Stocks slid the day after the re-election of President Obama.

And in a conference call Wednesday, J.P. Morgan Funds Global Chief Strategist David Kelly said: “The markets had a bad day today,” calling it a “hangover from the election results.”

But Kelly had this advice for investors and those who counsel them – especially those who had supported Republican challenger Mitt Romney. “I think that’s the first thing to say off the bat: Don’t overreact to any political result,” Kelly said on the call. “People will have strong emotional reactions to what happened yesterday,” he said, adding that it’s also “important to remind them to invest based on logic rather than emotion.”

Kelly pointed out that the average return from the stock market over the past 75 years if approximately 10%. But, in the years when the federal government is split between a Democratic president and a Republican Congress, the average return is 15.4%.

In reviewing the results, Kelly noted that the “polls got it right.” Obama handily won the Electoral College vote and grabbed more than 2 million of the popular vote. In addition, the President’s Democratic Party increased its majority in the Senate and even picked up seats in the Republican-controlled House of Representatives. “The President’s ‘get out the vote’ machine was really well organized,” Kelly said. And his popular vote majority is “important for a mandate” Kelly said.

With this outcome, there will be more pressure on Republicans to compromise, Kelly said. He said there were three possible scenarios when it comes to the fiscal cliff: early compromise, last-minute compromise and overdue compromise.

Under the last scenario, the government would allow us to go over the cliff but in the early days of 2013, patch it together. However, Kelly warned, it would have to be done very early or companies would be forced to hold money from employee paychecks among other bad results.

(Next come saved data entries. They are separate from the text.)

Definition nonneg_capacity (c : Capacity) : Prop :=
  (0 <= UlMbps (Local c) /\ in_int64 (UlMbps (Local c))) /\
  (0 <= DlMbps (Local c) /\ in_int64 (DlMbps (Local c))) /\
  (0 <= UlMbps (Network c) /\ in_int64 (UlMbps (Network c))) /\
  (0 <= DlMbps (Network c) /\ in_int64 (DlMbps (Network c))).

#[export] Instance nonneg_request_dec r : Decision (nonneg_request r).
Proof. unfold nonneg_request. apply _. Defined.
#[export] Instance nonneg_capacity_dec c : Decision (nonneg_capacity c).
Proof. unfold nonneg_capacity. apply _. Defined.

(** The requests' totals are within the capacity: no datapath is promised more
    than it has. *)
Record within (l : list BandwidthRequest) (c : Capacity) : Prop := {
  within_local_ul : sumZ req_ul l <= UlMbps (Local c);
  within_local_dl : sumZ req_dl l <= DlMbps (Local c);
  within_network_ul : sumZ (req_net req_ul) l <= UlMbps (Network c);
  within_network_dl : sumZ (req_net req_dl) l <= DlMbps (Network c);
}.

Lemma sumZ_filter_le {A} (f : A -> Z) P `{!forall x, Decision (P x)} l :
  (forall x, x ∈ l -> 0 <= f x) -> sumZ f (filter P l) <= sumZ f l.
Proof.
  induction l as [|x l IH]; intros Hf; [done|]. rewrite filter_cons.
  pose proof (Hf x ltac:(left)).
  assert (sumZ f (filter P l) <= sumZ f l) by (apply IH; intros; apply Hf; by right).
  destruct (decide (P x)); rewrite ?sumZ_cons; lia.
Qed.

Lemma req_net_nonneg f r : 0 <= f r -> 0 <= req_net f r.
Proof. unfold req_net. by destruct (req_link_local r). Qed.

(** One direction of one datapath: the demand passes the test against
    capacity minus the used total, so it can be added to the total. *)
Lemma room_for (f : BandwidthRequest -> Z) uid l new cap :
  (forall r, r ∈ l -> 0 <= f r) -> 0 <= cap -> in_int64 cap ->
  sumZ f l <= cap -> f new <= cap -! int64 (sumZ f l) ->
  sumZ f (other_requests uid l ++ [new]) <= cap.
Proof.
  intros Hf Hc Hr Hs Hn. pose proof (sumZ_nonneg f l Hf). unfold in_int64 in Hr.
  rewrite (int64_id (sumZ f l)) in Hn by (unfold in_int64; lia).
  rewrite sub64_exact in Hn by (unfold in_int64; lia).
  rewrite sumZ_app, sumZ_cons, sumZ_nil.
  pose proof (sumZ_filter_le f (fun r => req_pod_uid r <> uid) l Hf).
  unfold other_requests. lia.
Qed.
(* ===== verification/Resource.v ===== *)
(** * Resource vectors of the scheduling framework

    [framework.Resource] and its operations
    ([vendor/k8s.io/kubernetes/pkg/scheduler/framework/types.go], the version the
    plugins are built with), [util.ResourceList]
    ([scheduler-plugins/pkg/util/resource.go]) and the request of a pod
    ([computePodResourceRequest]). Which resource names are scalar resources
    ([IsScalarResourceName]) is a parameter. *)

From S2P Require Import Prelude.
From S2P Require Import KubeTypes.

(** ** Quantities

    [Quantity.Value] and [Quantity.MilliValue] round away from zero. *)
Definition round_up (q unit : Z) : Z :=
  if 0 <=? q then (q + unit - 1) / unit else - ((- q + unit - 1) / unit).
Definition Value (q : Quantity) : Z := int64 (round_up q 1000000000).
Definition MilliValue (q : Quantity) : Z := int64 (round_up q 1000000).
Definition NewQuantity (v : Z) : Quantity := v * 1000000000.
Definition NewMilliQuantity (v : Z) : Quantity := v * 1000000.

Lemma round_up_mul v unit : 0 < unit -> round_up (v * unit) unit = v.
Proof.
  intros Hu. unfold round_up. destruct (Z.leb_spec 0 (v * unit)).
  - replace (v * unit + unit - 1) with (unit - 1 + v * unit) by lia.
    rewrite Z.div_add by lia. rewrite Z.div_small by lia. lia.
  - replace (- (v * unit) + unit - 1) with (unit - 1 + (- v) * unit) by lia.
    rewrite Z.div_add by lia. rewrite Z.div_small by lia. lia.
Qed.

“A December compromise would be best,” he said, noting that would be the early situation.

“Either way, any way, there will be a compromise,” Kelly predicted. And the President and Congress need to build a “fiscal ladder” to avoid a recession and stoke the fires of economic recovery by extending the Bush tax cuts and some of the payroll tax cuts, Kelly said. “This is doable.”

But, if there is no compromise, Kelly said, “There will be a white hot rage in America and it will be directed at whoever seems the most intransigent. It is easy for the President to look like he is willing to compromise [and make the House look like it wasn’t].

If the compromise appears to adopt higher taxes, people will sell off stocks, Kelly says. But if there are higher taxes imposed on dividends one result will be that companies may pay out before the higher tax rates kick in and “you could see income frontloaded into the fourth quarter of 2012.”